== Work to complete ==
Transcribe the data below verbatim from the line with "Definition aa : F := of_lit (1421 # 1000)." to the line with "(** [a.squeeze()] of". Include both of those lines.

== Recorded data ==

○ ○ ○ ○ ○

(** An image that is built: the data of the options, and the tail with the checksum of what is
    covered. *)
Lemma create_image w path opts d v :
  calm w -> Forall (option_ok (bw_files w) path) opts -> built (bw_files w) 0 opts = (d, v) ->
  Z.of_nat (length d) < 2 ^ 31 ->
  bcm4908img_create (Some path) opts w = Ret 0 (with_file w path (d ++ tail_bytes (crc_of 0xffffffff v))).
Proof using ArchLaws0.
  intros Hw Hok Hb Hs. unfold bcm4908img_create, fopen. unfold bind at 1 2. rewrite next_fault_calm by done.
  unfold bind at 1, set_file, modify, ret at 1. fold (with_file w path []).
  pose proof (create_options_spec path opts (with_file w path []) [] 0xffffffff Hw ltac:(by apply lookup_insert_eq)
    ltac:(eapply Forall_impl; [exact Hok|intros; by apply option_ok_frame]) ltac:(lia)) as E.
  cbn [with_file bw_files length] in E. rewrite built_frame in E by done. change (Z.of_nat 0) with 0 in E. rewrite Hb in E.
  cbn [app] in E. specialize (E Hs). unfold bind. fold (with_file w path []) in E. unfold image_fp in E at 1. cbn [length] in E.
  change (Z.of_nat 0) with 0 in E. rewrite E. rewrite with_file_twice.
  rewrite (fwrite_end (image_fp path d) (with_file w path d) d) by (done || apply lookup_insert_eq).
  rewrite tail_bytes_length. cbn [image_fp fp_path]. by rewrite with_file_twice.
Qed.

Lemma option_bytes files path cur o : option_ok files path o -> Forall is_byte (option_data files cur o).1.
Proof using.
  destruct o as [p|arg|arg]; cbn.
  - intros [_ Hb]. destruct (files !! p) as [c|]; [by apply Hb|constructor].
  - intros _. by apply Forall_replicate.
  - intros _. by apply Forall_replicate.
Qed.

Lemma built_bytes files path opts : forall cur, Forall (option_ok files path) opts -> Forall is_byte (built files cur opts).1.
Proof using.
  induction opts as [|o opts IH]; intros cur Hok; [constructor|]. apply Forall_cons in Hok as [Ho Hok]. cbn.
  pose proof (option_bytes files path cur o Ho) as Hd. destruct (option_data files cur o) as [d v]. cbn in Hd.
  specialize (IH (cur + Z.of_nat (length d)) Hok). destruct (built files _ opts) as [ds vs]. cbn in *. by apply Forall_app_2.
Qed.

Lemma tail_bytes_bytes crc : Forall is_byte (tail_bytes crc).
Proof using. unfold tail_bytes. repeat apply Forall_app_2; apply le_bytes_range. Qed.

(** Contents that make an image: no vendor's header, a boot file system, a root file system. *)
Record image_data (d : list Z) (boot root : Z) : Prop := {
  id_size : 1004 <= Z.of_nat (length d);
  id_plain : be_field d 0 4 <> CHK_MAGIC;
  id_no_linksys : slice d (Z.of_nat (length d) - 236) 9 <> LINKSYS_MAGIC;
  id_bootfs : first_block (jffs2_at d) 0 boot;
  id_rootfs : first_block (ubi_at d) boot root;
  id_room : root + 256 <= Z.of_nat (length d)
}.

Lemma first_block_ext (P Q : Z -> Prop) a o : (forall o', a <= o' <= o -> P o' <-> Q o') -> first_block P a o -> first_block Q a o.
Proof using.
  intros Hpq (k & Hk & -> & Hp & Hlt). exists k. split; [done|]. split; [done|]. split.
  - apply Hpq; [lia|done].
  - intros j Hj Hq. apply (Hlt j Hj). apply Hpq; [lia|done].
Qed.
(** X14.  [try_download_event] never raises.  When it returns a path, the path is
    the download directory joined with [safe_filename] of the institution,
    the last three browser calls are the click on one of the download hints,
    the wait for the download event and [save_as] with that very path, and
    the result gained exactly the tag downloaded_via_click: followed by that
    hint.  When it returns nothing the result object is as before. *)
Theorem try_download_event_record (E : Engine) (p : PageId) (inst : string)
        (st : St E HarvestResult) :
  exists o st' evs,
    try_download_event E p inst st = (Ok o, st')
    /\ trace st' = trace st ++ EvEnter CDownload :: evs
    /\ match o with
       | Some out =>
           out = path_join DOWNLOAD_DIR (PdfUtil.safe_filename inst)
           /\ exists hint pre role d,
                In hint DOWNLOAD_HINTS
                /\ evs = pre ++ [EvRoleClick p role hint; EvDownloadValue p;
                                 EvSaveAs d out]
                /\ obj st' = append_action ("downloaded_via_click:" ++ hint)%string
                                           (obj st)
       | None => obj st' = obj st
       end.
Proof. apply try_download_event_run. Qed.

End Trigger.

Module LoadFailure.
Import PyStr Browser Runs Rules.
Local Open Scope list_scope.




Definition offline_dict : St Offline.offline_engine Harvester.ResultDict :=
  mkSt (tt : World Offline.offline_engine) []
       (Harvester.mkDict EmptyString EmptyString EmptyString EmptyString EmptyString).


End LoadFailure.

(** ** Invariants of runs *)

Module Hoare.
Import Browser Runs Rules.
Local Open Scope list_scope.

Section Laws.
Context {E : Engine} {R : Type}.
Local Abbreviation M := (@Browser.M E R).
Local Abbreviation St := (Browser.St E R).

(** From a state in [P], the outcome and the final state of [m] are in [Q]. *)
Definition hoare {A} (P : St -> Prop) (m : M A) (Q : outcome A -> St -> Prop)
  : Prop :=
  forall st, P st -> Q (fst (m st)) (snd (m st)).

(** [m] keeps the invariant [I], whatever its outcome. *)
Definition preserves (I : St -> Prop) {A} (m : M A) : Prop :=
  hoare I m (fun _ => I).

Lemma hoare_run {A} (P : St -> Prop) (m : M A) (Q : outcome A -> St -> Prop)
      (st st' : St) (o : outcome A) :
  hoare P m Q -> P st -> m st = (o, st') -> Q o st'.
Proof. intros H HP Hr. specialize (H st HP). now rewrite Hr in H. Qed.

Lemma hoare_bind {A B} (P : St -> Prop) (m : M A) (k : A -> M B)
      (Q1 : outcome A -> St -> Prop) (Q : outcome B -> St -> Prop) :
  hoare P m Q1 ->
  (forall a, hoare (Q1 (Ok a)) (k a) Q) ->
  (forall e st, Q1 (Raise e) st -> Q (Raise e) st) ->
  hoare P (bind m k) Q.
Proof.
  intros Hm Hk Hr st HP. specialize (Hm st HP). unfold bind.
  destruct (m st) as [[a|e] st']; simpl in *; [now apply Hk | now apply Hr].
Qed.
(** * Vehicle_Optimal_Control: the discrete-time vehicle dynamics

    A shallow embedding of [ProjectVersion1/vehicle_dynamics.py].  The
    module holds the constants of the model and one function,
    [dynamics(xx, uu)], which returns the forward-Euler next state together
    with the two gradient matrices [fx] and [fu].

    The function is written once, over an interface of scalar
    operations, and read at two number systems:
    - the real numbers, where the formulas of the model are equations
      between reals;
    - IEEE 754 binary64 as specified by [SpecFloat], the arithmetic
      numpy's float64 performs, with the libm functions [np.sin],
      [np.cos] and the power [** 2] left as parameters.

    What the body does with its arrays (which entry is written where,
    what is never written) is proved for every arithmetic.  Equations of
    the vehicle model, derivatives and the translation of the position
    are proved over the reals.  The behaviour at the singularity
    [x[3] = 0], where the reals have nothing to say, is proved in
    binary64.  What a call does to the arrays around it is proved on a
    heap of array buffers, where the body runs statement by statement. *)

From Stdlib Require Import ZArith QArith Reals Qreals Lra.
From Stdlib Require Import SpecFloat.
From stdpp Require Import base option list.

(** ** Scalar arithmetic *)

(** What the body of [dynamics] asks of its numbers. *)
Class Scalar (F : Type) := {
  of_int : Z -> F;            (* a Python [int] meeting a float *)
  of_lit : Q -> F;            (* a decimal float literal *)
  fadd : F -> F -> F;
  fsub : F -> F -> F;
  fmul : F -> F -> F;
  fdiv : F -> F -> F;
  fneg : F -> F;
  fsqr : F -> F;              (* [x ** 2] *)
  fsin : F -> F;              (* [np.sin] *)
  fcos : F -> F               (* [np.cos] *)
}.

(** Python's precedences: unary minus binds tighter than [*] and [/],
    which associate to the left. *)
Declare Scope num_scope.
Delimit Scope num_scope with num.
Notation "x + y" := (fadd x y) : num_scope.
Notation "x - y" := (fsub x y) : num_scope.
Notation "x * y" := (fmul x y) : num_scope.
Notation "x / y" := (fdiv x y) : num_scope.
Notation "- x" := (fneg x) : num_scope.
Notation "0" := (of_int 0%Z) : num_scope.
Notation "1" := (of_int 1%Z) : num_scope.

(** The reals. *)
#[export] Instance R_scalar : Scalar R := {|
  of_int := IZR;
  of_lit := Q2R;
  fadd := Rplus;
  fsub := Rminus;
  fmul := Rmult;
  fdiv := Rdiv;
  fneg := Ropp;
  fsqr := fun x => (x ^ 2)%R;
  fsin := sin;
  fcos := cos
|}.

(** binary64: 53 bits of precision, exponents up to 1024. *)
Module B64.

Definition prec : Z := 53.
Definition emax : Z := 1024.

(** An integer as a double; exact below 2^53. *)
Definition of_Z (z : Z) : spec_float := binary_normalize prec emax z 0 false.

Definition add : spec_float -> spec_float -> spec_float := SFadd prec emax.
Definition sub : spec_float -> spec_float -> spec_float := SFsub prec emax.
Definition mul : spec_float -> spec_float -> spec_float := SFmul prec emax.
Definition div : spec_float -> spec_float -> spec_float := SFdiv prec emax.

(** A literal is read as the double nearest to it.  Numerator and
    denominator of the literals of this module are exact doubles, so one
    correctly rounded division gives that double. *)
Definition of_Q (q : Q) : spec_float := div (of_Z (Qnum q)) (of_Z (Zpos (Qden q))).

End B64.

(** numpy's float64 scalars.  [np.sin], [np.cos] and the power [x ** 2]
    go through the C library; nothing is assumed of them. *)
Definition B64_scalar (libm_sin libm_cos libm_sqr : spec_float -> spec_float)
  : Scalar spec_float := {|
  of_int := B64.of_Z;
  of_lit := B64.of_Q;
  fadd := B64.add;
  fsub := B64.sub;
  fmul := B64.mul;
  fdiv := B64.div;
  fneg := SFopp;
  fsqr := libm_sqr;
  fsin := libm_sin;
  fcos := libm_cos
|}.

(** An infinity or a NaN. *)
Definition nonfinite (x : spec_float) : bool :=
  match x with
  | S754_infinity _ | S754_nan => true
  | S754_zero _ | S754_finite _ _ _ => false
  end.

(** A zero of either sign, or a NaN. *)
Definition zero_or_nan (x : spec_float) : bool :=
  match x with
  | S754_zero _ | S754_nan => true
  | S754_infinity _ | S754_finite _ _ _ => false
  end.

(** A returned entry that is an infinity or a NaN. *)
Definition returns_nonfinite (r : option spec_float) : bool :=
  match r with
  | Some x => nonfinite x
  | None => false
  end.

(** ** The module *)

Section VehicleDynamics.
Context {F : Type} `{Scalar F}.
Local Open Scope num_scope.

(** Constants for the dynamics *)
Definition ns : nat := 6.
Definition ni : nat := 2.
Definition dt : F := of_lit (1 # 1000).

(** Vehicle parameters *)
Definition mm : F := of_int 1480.
Definition Iz : F := of_int 1950.
Definition aa : F := of_lit (1421 # 1000).
Definition bb : F := of_lit (1029 # 1000).
Definition mi : F := of_int 1.
Definition gg : F := of_lit (981 # 100).

(** [np.zeros((r, c))] *)
Definition zeros (r c : nat) : list (list F) := replicate r (replicate c 0).

(** [a[i] = v] on a two-dimensional array: the scalar fills row [i]. *)
Definition set_row (i : nat) (v : F) (a : list (list F)) : list (list F) :=
  match a !! i with
  | Some row => <[i := replicate (length row) v]> a
  | None => a
  end.

(** [a.squeeze()] of an array of shape (n, 1). *)
Definition squeeze (a : list (list F)) : list F := concat a.

(** Slip angles for front and rear (Beta_f, Beta_r) *)
Definition Beta (x3 x4 x5 u0 : F) : F * F :=
  ( u0 - (x3 * fsin x4 + aa * x5) / (x3 * fcos x4),
    - (x3 * fsin x4 - bb * x5) / (x3 * fcos x4) ).

(** Vertical forces at front and rear (F_zf, F_zr) *)
Definition Fz : F * F := ( mm * gg * bb / (aa + bb), mm * gg * aa / (aa + bb) ).

(** Lateral forces at front and rear (F_yf, F_yr) *)
Definition Fy (B : F * F) : F * F := ( mi * Fz.1 * B.1, mi * Fz.2 * B.2 ).

(** [dynamics(xx, uu)].  [None] stands for the [IndexError] of an argument
    that is too short.  The pairs [Beta], [Fz] and [Fy] are the two-element
    lists of the source; [.1] is index 0 and [.2] is index 1. *)
Definition dynamics (xx uu : list F)
  : option (list F * list (list F) * list (list F)) :=
  x0 ← xx !! 0%nat; x1 ← xx !! 1%nat; x2 ← xx !! 2%nat;
  x3 ← xx !! 3%nat; x4 ← xx !! 4%nat; x5 ← xx !! 5%nat;
  u0 ← uu !! 0%nat; u1 ← uu !! 1%nat;
  let xxp := zeros ns 1 in
  let Beta := Beta x3 x4 x5 u0 in
  let Fy := Fy Beta in
  let xxp := set_row 0 (x0 + dt * (x3 * fcos x4 * fcos x2 - x3 * fsin x4 * fsin x2)) xxp in
  let xxp := set_row 1 (x1 + dt * (x3 * fcos x4 * fsin x2 + x3 * fsin x4 * fcos x2)) xxp in
  let xxp := set_row 2 (x2 + dt * x5) xxp in
  let xxp := set_row 3 (x3 + dt * ((Fy.2 * fsin x4 + u1 * fcos (x4 - u0) + Fy.1 * fsin (x4 - u0)) / mm)) xxp in
  let xxp := set_row 4 (x4 + dt * ((Fy.2 * fcos x4 + Fy.1 * fcos (x4 - u0) - u1 * fsin (x4 - u0)) / (mm * x3) - x5)) xxp in
  let xxp := set_row 5 (x5 + dt * (((u1 * fsin u0 + Fy.1 * fcos u0) * aa - Fy.2 * bb) / Iz)) xxp in
  let fx := zeros ns ns in
  let fu := zeros ni ns in
  let cos_xx4 := fcos x4 in
  let sin_xx4 := fsin x4 in
  let cos_xx4_minus_uu0 := fcos (x4 - u0) in
  let sin_xx4_minus_uu0 := fsin (x4 - u0) in
  let m_xx3_sq := mm * fsqr x3 in
  let fx :=
    [ [1; 0; 0; 0; 0; 0];
      [0; 1; 0; 0; 0; 0];
      [dt * (- x3 * cos_xx4 * fsin x2 - x3 * sin_xx4 * fcos x2);
       dt * (x3 * cos_xx4 * fcos x2 - x3 * sin_xx4 * fsin x2); 1; 0; 0; 0];
      [dt * (fcos x4 * fcos x2 - fsin x4 * fsin x2);
       dt * (fcos x4 * fsin x2 + fsin x4 * fcos x2); 0; 1;
       dt * ((Fy.2 * fcos x4 + Fy.1 * fcos (x4 - u0) - u1 * fsin (x4 - u0)) * (of_int (-1) / m_xx3_sq)); 0];
      [dt * (- x3 * sin_xx4 * fcos x2 - x3 * cos_xx4 * fsin x2);
       dt * (- x3 * sin_xx4 * fsin x2 + x3 * cos_xx4 * fcos x2); 0;
       dt * ((Fy.2 * fcos x4 - u1 * fsin (x4 - u0) + Fy.1 * fcos (x4 - u0)) / mm);
       1 + dt * ((- Fy.2 * fsin x4 - Fy.1 * fsin (x4 - u0) - u1 * fcos (x4 - u0)) / (mm * x3)); 0];
      [0; 0; dt; 0; - dt; 1] ] in
  let xxp := squeeze xxp in
  Some (xxp, fx, fu).

(** The three values [dynamics] returns. *)
Definition next_state (xx uu : list F) : option (list F) :=
  r ← dynamics xx uu; Some r.1.1.

Definition grad_x (xx uu : list F) : option (list (list F)) :=
  r ← dynamics xx uu; Some r.1.2.

Definition grad_u (xx uu : list F) : option (list (list F)) :=
  r ← dynamics xx uu; Some r.2.

(** [a[i]], the column [a[:, j]] and [a[i][j]] of a returned matrix. *)
Definition row (i : nat) (a : option (list (list F))) : option (list F) :=
  a ≫= (.!! i).

Definition col (j : nat) (a : option (list (list F))) : option (list F) :=
  a ≫= mapM (.!! j).

Definition entry (i j : nat) (a : option (list (list F))) : option F :=
  row i a ≫= (.!! j).

End VehicleDynamics.

(** ** The call on numpy arrays

    What a call does to the objects around it.  The arguments are
    references to arrays that the caller keeps; the body allocates arrays
    of its own and assigns into one of them.  The heap holds the buffer of
    every array, a reference names a buffer and a shape.  The names the
    body reads from the module ([ns], [dt], [mm], ...) are bound to numbers
    and the body has no [global] statement and no assignment to them, so
    they stay the constants above. *)

Record ndarray := { buf : nat; shape : list nat }.

Section Call.
Context {F : Type} `{Scalar F}.
Local Open Scope num_scope.

(** A computation on the heap, the list of all buffers, that returns or
    raises. *)
Definition M (A : Type) : Type := list (list F) -> option (A * list (list F)).

Definition ret {A : Type} (a : A) : M A := fun h => Some (a, h).

Definition bind {A B : Type} (m : M A) (k : A -> M B) : M B :=
  fun h => match m h with
           | Some (a, h') => k a h'
           | None => None
           end.

(** [np.zeros((r, c))]: a new buffer of zeros. *)
Definition np_zeros (r c : nat) : M ndarray :=
  fun h => Some ({| buf := length h; shape := [r; c] |}, h ++ [replicate (r * c) 0]).

(** [np.array(rows)]: a new buffer holding the rows. *)
Definition np_array (rows : list (list F)) : M ndarray :=
  fun h => Some ({| buf := length h;
                    shape := [length rows; default 0%nat (length <$> head rows)] |},
                 h ++ [concat rows]).

(** [a[i]] of a one-dimensional array; [None] is the [IndexError]. *)
Definition getitem (a : ndarray) (i : nat) : M F :=
  fun h => b ← h !! buf a; x ← b !! i; Some (x, h).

○ ○ ○ ○ ○

== Task result ==
Definition aa : F := of_lit (1421 # 1000).
Definition bb : F := of_lit (1029 # 1000).
Definition mi : F := of_int 1.
Definition gg : F := of_lit (981 # 100).

(** [np.zeros((r, c))] *)
Definition zeros (r c : nat) : list (list F) := replicate r (replicate c 0).

(** [a[i] = v] on a two-dimensional array: the scalar fills row [i]. *)
Definition set_row (i : nat) (v : F) (a : list (list F)) : list (list F) :=
  match a !! i with
  | Some row => <[i := replicate (length row) v]> a
  | None => a
  end.

(** [a.squeeze()] of an array of shape (n, 1). *)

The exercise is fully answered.